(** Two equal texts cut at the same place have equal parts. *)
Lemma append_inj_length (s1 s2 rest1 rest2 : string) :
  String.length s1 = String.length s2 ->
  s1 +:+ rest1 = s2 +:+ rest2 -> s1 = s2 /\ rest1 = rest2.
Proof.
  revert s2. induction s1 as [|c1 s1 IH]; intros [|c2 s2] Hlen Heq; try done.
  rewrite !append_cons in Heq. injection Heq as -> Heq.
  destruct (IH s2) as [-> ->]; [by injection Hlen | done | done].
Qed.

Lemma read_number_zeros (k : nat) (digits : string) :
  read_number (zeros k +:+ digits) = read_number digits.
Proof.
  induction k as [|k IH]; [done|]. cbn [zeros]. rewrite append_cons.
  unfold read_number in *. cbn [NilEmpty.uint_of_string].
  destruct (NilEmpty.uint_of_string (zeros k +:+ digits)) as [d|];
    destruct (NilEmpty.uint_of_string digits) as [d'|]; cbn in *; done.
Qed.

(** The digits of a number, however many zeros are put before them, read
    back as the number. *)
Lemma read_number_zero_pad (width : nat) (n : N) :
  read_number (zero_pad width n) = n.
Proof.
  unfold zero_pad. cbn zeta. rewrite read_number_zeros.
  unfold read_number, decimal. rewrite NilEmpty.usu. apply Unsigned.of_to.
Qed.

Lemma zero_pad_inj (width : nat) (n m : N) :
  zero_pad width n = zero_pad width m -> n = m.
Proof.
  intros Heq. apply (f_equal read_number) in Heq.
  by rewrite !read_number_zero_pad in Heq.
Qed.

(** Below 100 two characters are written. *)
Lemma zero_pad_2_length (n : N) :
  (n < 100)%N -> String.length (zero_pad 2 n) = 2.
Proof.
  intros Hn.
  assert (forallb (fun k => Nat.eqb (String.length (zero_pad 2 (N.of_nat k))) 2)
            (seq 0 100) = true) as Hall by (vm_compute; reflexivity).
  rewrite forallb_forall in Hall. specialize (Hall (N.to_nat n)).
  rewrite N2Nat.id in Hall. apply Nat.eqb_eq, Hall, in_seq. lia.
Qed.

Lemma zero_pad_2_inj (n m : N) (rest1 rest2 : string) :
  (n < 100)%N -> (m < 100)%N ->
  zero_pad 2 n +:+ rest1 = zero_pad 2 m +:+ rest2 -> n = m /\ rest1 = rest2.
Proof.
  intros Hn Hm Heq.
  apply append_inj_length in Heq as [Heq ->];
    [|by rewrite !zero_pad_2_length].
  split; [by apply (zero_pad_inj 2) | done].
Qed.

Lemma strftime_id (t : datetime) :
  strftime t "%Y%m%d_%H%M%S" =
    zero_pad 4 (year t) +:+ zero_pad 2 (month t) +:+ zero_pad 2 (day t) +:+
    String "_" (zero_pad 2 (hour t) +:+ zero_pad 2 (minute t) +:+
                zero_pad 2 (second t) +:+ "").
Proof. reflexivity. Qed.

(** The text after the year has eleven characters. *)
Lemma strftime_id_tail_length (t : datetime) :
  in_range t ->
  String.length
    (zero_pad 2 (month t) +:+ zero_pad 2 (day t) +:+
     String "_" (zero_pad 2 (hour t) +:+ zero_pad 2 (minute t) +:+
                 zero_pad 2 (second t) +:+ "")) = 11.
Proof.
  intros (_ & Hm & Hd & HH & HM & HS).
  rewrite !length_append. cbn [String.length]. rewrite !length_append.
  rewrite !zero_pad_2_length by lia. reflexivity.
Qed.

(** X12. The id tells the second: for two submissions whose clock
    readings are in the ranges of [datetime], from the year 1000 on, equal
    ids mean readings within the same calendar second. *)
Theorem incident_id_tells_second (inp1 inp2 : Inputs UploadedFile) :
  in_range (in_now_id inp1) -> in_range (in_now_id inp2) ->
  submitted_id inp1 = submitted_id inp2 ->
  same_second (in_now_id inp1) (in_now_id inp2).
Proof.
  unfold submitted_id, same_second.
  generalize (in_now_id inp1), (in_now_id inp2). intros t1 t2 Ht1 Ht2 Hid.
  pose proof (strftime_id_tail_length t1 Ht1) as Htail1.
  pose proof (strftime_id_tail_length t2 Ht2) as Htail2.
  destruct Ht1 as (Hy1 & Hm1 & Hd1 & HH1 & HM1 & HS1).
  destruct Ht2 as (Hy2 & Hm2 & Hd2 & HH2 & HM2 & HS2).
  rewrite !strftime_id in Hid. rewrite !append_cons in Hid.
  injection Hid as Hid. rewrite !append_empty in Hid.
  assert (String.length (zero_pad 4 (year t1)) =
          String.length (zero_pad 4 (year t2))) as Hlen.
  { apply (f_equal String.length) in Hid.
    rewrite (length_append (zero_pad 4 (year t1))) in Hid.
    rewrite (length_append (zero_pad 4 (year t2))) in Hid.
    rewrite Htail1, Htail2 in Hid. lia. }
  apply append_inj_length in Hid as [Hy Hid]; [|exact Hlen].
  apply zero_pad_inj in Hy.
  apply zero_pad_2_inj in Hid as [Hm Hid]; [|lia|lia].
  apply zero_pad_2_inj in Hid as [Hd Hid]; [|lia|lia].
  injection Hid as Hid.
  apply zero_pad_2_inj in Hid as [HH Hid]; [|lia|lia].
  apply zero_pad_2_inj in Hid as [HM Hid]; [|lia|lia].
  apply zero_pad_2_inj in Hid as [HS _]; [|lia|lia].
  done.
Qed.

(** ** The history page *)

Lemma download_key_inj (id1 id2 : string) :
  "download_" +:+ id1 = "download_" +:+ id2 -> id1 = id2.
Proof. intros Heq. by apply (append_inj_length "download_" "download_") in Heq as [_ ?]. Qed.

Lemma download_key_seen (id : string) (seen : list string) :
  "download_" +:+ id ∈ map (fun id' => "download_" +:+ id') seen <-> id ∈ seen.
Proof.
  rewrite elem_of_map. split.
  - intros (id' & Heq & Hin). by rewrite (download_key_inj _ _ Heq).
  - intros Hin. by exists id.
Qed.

+--

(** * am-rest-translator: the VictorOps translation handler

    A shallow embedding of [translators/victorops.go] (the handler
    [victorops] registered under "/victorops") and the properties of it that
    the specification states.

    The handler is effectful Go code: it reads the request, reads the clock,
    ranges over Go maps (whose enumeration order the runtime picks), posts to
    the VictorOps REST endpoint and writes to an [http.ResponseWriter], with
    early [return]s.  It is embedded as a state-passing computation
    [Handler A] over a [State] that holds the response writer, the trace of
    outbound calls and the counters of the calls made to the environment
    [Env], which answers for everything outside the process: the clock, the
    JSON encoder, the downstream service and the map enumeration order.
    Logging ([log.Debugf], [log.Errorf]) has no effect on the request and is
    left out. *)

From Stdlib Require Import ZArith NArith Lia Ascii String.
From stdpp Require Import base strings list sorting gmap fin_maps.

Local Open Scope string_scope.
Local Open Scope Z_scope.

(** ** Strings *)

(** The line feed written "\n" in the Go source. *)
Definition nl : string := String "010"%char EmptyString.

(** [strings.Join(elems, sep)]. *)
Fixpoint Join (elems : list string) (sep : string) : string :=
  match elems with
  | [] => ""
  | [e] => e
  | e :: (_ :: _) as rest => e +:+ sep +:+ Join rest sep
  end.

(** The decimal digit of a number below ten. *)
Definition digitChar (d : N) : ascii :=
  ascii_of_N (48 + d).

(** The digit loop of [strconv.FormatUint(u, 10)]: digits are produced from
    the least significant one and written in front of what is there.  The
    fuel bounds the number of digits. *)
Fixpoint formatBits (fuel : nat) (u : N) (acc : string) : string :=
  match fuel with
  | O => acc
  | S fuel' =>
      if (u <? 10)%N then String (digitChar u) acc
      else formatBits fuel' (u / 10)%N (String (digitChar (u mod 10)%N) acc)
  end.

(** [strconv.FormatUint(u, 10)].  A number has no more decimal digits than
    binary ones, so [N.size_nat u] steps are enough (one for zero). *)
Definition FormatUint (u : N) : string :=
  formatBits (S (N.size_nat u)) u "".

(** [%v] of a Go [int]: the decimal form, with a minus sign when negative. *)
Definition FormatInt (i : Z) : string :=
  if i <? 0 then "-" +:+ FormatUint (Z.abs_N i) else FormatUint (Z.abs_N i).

+--

GOAL OF THE EXERCISE
Would you please return all lines from the listing above that contain "then"?

ANSWER FOR THE TASK
      if (u <? 10)%N then String (digitChar u) acc
  if i <? 0 then "-" +:+ FormatUint (Z.abs_N i) else FormatUint (Z.abs_N i).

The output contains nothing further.